**What is expected**
Go through the following data and transcribe exactly the stretch of lines from the one holding "prefix' else false" to the one holding "(** [strings.Index]: the", both included.

**The input**
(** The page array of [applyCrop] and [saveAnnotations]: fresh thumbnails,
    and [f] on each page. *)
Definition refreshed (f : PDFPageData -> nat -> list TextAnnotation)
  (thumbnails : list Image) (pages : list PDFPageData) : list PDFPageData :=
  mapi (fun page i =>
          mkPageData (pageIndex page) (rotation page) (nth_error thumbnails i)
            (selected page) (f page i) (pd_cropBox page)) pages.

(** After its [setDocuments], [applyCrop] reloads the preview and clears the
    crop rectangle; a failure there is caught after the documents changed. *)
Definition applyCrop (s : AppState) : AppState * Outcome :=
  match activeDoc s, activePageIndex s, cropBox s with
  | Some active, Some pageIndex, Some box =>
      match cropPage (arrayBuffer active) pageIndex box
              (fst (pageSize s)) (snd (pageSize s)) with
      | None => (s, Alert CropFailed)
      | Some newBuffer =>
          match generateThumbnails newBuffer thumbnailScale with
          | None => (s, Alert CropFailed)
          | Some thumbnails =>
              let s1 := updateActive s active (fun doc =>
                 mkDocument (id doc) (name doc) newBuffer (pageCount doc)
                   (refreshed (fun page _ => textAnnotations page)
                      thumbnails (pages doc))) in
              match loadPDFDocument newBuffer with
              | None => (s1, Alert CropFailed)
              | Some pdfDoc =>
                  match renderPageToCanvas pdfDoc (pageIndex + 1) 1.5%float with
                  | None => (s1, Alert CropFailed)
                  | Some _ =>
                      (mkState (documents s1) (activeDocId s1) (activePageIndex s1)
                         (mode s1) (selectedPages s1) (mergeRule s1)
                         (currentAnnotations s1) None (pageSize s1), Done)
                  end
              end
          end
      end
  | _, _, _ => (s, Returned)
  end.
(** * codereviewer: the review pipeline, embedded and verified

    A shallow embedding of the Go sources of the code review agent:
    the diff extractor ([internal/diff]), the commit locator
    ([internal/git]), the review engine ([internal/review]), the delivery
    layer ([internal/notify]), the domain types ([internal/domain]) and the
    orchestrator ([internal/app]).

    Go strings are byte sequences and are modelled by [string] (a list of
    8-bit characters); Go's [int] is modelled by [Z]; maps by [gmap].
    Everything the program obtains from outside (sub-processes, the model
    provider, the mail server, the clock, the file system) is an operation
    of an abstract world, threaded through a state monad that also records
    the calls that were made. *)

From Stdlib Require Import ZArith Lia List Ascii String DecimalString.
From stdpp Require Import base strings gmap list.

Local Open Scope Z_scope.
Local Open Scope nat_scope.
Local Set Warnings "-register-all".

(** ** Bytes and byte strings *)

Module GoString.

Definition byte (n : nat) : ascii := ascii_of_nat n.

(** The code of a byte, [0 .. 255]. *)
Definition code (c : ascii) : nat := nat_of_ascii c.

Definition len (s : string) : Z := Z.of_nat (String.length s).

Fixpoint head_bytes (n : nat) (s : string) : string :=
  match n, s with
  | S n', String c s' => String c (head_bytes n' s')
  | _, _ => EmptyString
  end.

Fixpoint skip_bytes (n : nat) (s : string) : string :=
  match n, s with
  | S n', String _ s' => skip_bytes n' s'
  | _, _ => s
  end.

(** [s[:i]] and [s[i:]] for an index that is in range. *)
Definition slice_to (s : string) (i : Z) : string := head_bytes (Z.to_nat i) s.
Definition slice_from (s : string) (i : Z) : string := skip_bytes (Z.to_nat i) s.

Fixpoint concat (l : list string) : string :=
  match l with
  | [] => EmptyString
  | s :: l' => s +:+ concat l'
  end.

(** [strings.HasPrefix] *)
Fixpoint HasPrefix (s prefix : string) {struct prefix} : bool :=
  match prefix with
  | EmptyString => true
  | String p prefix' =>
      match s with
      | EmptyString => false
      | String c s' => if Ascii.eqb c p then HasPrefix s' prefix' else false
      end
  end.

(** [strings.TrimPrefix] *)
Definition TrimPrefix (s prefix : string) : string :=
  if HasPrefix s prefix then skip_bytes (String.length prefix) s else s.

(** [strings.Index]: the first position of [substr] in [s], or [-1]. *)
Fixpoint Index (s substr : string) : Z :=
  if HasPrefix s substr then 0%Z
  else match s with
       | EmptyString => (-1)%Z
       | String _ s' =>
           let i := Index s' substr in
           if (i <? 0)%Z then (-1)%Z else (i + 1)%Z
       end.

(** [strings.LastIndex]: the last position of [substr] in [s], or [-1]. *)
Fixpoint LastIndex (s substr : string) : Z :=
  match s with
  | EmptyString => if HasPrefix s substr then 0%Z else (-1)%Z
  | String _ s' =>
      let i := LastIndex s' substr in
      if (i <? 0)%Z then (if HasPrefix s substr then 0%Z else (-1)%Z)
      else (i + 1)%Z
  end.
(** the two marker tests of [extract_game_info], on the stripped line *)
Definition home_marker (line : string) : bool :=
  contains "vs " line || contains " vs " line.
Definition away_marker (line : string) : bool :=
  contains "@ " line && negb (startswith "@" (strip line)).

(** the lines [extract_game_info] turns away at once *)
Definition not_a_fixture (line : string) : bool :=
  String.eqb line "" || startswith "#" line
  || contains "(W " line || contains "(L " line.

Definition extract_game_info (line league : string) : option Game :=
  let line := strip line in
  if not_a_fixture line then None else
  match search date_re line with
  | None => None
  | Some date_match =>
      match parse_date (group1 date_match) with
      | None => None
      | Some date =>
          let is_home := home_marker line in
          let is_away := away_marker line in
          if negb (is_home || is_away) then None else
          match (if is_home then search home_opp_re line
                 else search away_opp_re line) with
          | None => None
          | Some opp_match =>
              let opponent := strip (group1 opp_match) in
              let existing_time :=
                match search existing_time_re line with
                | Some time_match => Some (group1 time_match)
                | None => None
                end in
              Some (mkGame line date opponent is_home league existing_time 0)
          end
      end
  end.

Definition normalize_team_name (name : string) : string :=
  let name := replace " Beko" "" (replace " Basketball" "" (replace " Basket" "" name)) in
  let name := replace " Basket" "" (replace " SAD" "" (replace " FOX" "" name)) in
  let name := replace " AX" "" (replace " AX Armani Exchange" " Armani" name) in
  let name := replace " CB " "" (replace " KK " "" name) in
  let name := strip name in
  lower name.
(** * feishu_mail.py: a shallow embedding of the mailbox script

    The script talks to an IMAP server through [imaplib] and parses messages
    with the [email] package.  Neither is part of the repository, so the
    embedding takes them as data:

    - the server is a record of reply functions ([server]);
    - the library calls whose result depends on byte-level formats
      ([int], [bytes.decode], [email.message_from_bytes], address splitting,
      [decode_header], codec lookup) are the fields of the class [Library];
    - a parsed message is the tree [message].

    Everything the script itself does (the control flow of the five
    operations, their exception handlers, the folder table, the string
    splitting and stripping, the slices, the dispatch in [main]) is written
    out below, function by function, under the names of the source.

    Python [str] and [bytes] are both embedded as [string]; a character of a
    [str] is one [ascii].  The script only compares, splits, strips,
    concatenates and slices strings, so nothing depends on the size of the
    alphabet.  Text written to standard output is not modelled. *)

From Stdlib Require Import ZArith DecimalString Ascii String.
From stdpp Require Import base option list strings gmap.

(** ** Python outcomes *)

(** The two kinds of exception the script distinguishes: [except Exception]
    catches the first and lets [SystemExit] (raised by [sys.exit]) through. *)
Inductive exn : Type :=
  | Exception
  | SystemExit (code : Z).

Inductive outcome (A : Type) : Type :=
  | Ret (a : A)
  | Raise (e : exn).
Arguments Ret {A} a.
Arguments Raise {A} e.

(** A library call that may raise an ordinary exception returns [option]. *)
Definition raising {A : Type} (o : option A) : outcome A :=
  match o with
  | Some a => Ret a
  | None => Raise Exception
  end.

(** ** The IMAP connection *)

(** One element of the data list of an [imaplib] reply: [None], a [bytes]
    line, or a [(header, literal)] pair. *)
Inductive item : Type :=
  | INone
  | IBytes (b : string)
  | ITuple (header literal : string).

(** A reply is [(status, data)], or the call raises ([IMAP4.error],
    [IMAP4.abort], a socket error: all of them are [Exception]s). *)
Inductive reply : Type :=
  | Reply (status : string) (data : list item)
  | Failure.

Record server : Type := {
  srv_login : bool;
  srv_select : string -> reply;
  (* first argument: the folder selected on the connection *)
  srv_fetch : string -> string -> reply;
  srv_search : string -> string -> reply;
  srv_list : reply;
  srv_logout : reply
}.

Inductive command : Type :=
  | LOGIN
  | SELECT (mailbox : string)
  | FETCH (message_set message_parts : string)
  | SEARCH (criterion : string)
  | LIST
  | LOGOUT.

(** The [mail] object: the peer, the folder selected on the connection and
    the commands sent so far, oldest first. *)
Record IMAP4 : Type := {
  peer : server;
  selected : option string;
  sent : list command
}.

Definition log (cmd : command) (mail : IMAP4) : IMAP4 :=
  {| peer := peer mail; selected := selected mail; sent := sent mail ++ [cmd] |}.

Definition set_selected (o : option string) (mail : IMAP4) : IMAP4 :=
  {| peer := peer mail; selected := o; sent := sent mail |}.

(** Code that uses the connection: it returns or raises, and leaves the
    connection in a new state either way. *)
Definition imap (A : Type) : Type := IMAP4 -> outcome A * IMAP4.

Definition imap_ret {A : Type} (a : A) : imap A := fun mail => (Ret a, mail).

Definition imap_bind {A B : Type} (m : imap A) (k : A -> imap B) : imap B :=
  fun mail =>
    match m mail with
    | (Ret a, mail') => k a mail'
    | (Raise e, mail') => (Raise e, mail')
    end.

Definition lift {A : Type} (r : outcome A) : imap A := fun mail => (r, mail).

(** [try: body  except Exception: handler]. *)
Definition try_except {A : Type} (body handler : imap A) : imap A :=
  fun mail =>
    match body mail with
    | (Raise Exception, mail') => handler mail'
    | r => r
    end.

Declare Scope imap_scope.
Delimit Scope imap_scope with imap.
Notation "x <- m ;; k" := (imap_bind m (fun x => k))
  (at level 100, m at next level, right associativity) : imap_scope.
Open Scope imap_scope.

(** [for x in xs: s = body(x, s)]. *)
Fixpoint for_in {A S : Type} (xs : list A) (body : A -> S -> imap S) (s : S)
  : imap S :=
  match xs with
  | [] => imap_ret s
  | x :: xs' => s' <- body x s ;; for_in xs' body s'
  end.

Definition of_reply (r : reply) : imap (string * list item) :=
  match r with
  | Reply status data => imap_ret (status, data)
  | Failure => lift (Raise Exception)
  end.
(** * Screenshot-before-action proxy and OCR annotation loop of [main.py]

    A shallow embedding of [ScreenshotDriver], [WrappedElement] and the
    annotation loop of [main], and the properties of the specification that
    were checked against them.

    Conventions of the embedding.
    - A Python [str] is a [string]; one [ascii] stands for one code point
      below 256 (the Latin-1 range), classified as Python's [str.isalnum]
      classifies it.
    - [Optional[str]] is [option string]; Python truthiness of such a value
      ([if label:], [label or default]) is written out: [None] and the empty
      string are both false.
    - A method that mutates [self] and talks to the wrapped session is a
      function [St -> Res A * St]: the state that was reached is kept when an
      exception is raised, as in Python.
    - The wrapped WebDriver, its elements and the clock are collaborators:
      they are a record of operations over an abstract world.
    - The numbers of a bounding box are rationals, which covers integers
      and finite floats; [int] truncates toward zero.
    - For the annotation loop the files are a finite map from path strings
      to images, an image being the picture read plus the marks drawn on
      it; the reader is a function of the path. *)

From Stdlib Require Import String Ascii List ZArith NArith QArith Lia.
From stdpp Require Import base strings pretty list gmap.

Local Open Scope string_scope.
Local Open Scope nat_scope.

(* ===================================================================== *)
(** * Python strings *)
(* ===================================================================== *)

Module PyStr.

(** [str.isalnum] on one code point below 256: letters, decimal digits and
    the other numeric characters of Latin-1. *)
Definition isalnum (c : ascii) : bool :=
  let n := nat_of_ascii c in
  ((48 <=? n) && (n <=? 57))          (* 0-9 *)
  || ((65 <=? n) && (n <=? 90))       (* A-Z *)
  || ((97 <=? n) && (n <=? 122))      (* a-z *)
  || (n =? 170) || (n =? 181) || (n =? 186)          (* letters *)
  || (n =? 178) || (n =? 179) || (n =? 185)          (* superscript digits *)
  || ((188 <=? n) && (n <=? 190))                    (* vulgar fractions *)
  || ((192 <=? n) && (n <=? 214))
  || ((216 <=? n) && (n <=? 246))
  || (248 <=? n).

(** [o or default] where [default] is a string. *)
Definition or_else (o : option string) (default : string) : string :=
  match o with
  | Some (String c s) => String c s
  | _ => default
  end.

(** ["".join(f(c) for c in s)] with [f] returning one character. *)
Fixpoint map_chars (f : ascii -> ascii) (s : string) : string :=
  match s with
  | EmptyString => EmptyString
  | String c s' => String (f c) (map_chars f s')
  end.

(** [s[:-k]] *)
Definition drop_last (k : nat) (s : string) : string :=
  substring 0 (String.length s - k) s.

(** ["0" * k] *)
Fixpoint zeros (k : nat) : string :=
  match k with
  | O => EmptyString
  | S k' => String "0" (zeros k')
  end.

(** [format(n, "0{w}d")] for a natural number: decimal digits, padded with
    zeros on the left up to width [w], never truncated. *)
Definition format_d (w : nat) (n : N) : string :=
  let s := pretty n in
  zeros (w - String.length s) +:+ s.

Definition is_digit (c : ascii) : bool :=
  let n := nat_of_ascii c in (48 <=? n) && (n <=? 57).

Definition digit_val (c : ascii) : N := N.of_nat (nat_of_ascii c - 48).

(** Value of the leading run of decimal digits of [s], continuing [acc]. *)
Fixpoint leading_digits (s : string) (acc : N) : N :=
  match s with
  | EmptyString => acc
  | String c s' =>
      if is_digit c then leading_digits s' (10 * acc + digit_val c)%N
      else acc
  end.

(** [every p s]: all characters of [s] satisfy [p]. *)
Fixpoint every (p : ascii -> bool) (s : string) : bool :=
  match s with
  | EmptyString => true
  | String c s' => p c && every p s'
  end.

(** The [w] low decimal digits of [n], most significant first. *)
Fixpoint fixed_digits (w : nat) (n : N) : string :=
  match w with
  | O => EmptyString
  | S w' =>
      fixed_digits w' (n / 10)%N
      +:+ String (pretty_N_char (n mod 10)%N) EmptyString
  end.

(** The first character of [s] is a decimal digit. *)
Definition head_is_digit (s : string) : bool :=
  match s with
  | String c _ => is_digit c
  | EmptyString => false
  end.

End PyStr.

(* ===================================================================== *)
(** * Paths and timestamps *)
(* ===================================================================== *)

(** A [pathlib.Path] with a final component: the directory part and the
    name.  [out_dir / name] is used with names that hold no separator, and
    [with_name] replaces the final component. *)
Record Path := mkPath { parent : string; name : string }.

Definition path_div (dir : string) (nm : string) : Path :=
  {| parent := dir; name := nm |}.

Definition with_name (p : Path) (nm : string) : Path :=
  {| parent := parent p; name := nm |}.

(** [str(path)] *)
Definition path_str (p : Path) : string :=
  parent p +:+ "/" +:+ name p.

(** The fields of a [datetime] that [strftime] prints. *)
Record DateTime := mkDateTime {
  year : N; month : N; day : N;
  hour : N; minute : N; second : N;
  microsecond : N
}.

**Expected answer**
      | String c s' => if Ascii.eqb c p then HasPrefix s' prefix' else false
      end
  end.

(** [strings.TrimPrefix] *)
Definition TrimPrefix (s prefix : string) : string :=
  if HasPrefix s prefix then skip_bytes (String.length prefix) s else s.

(** [strings.Index]: the first position of [substr] in [s], or [-1]. *)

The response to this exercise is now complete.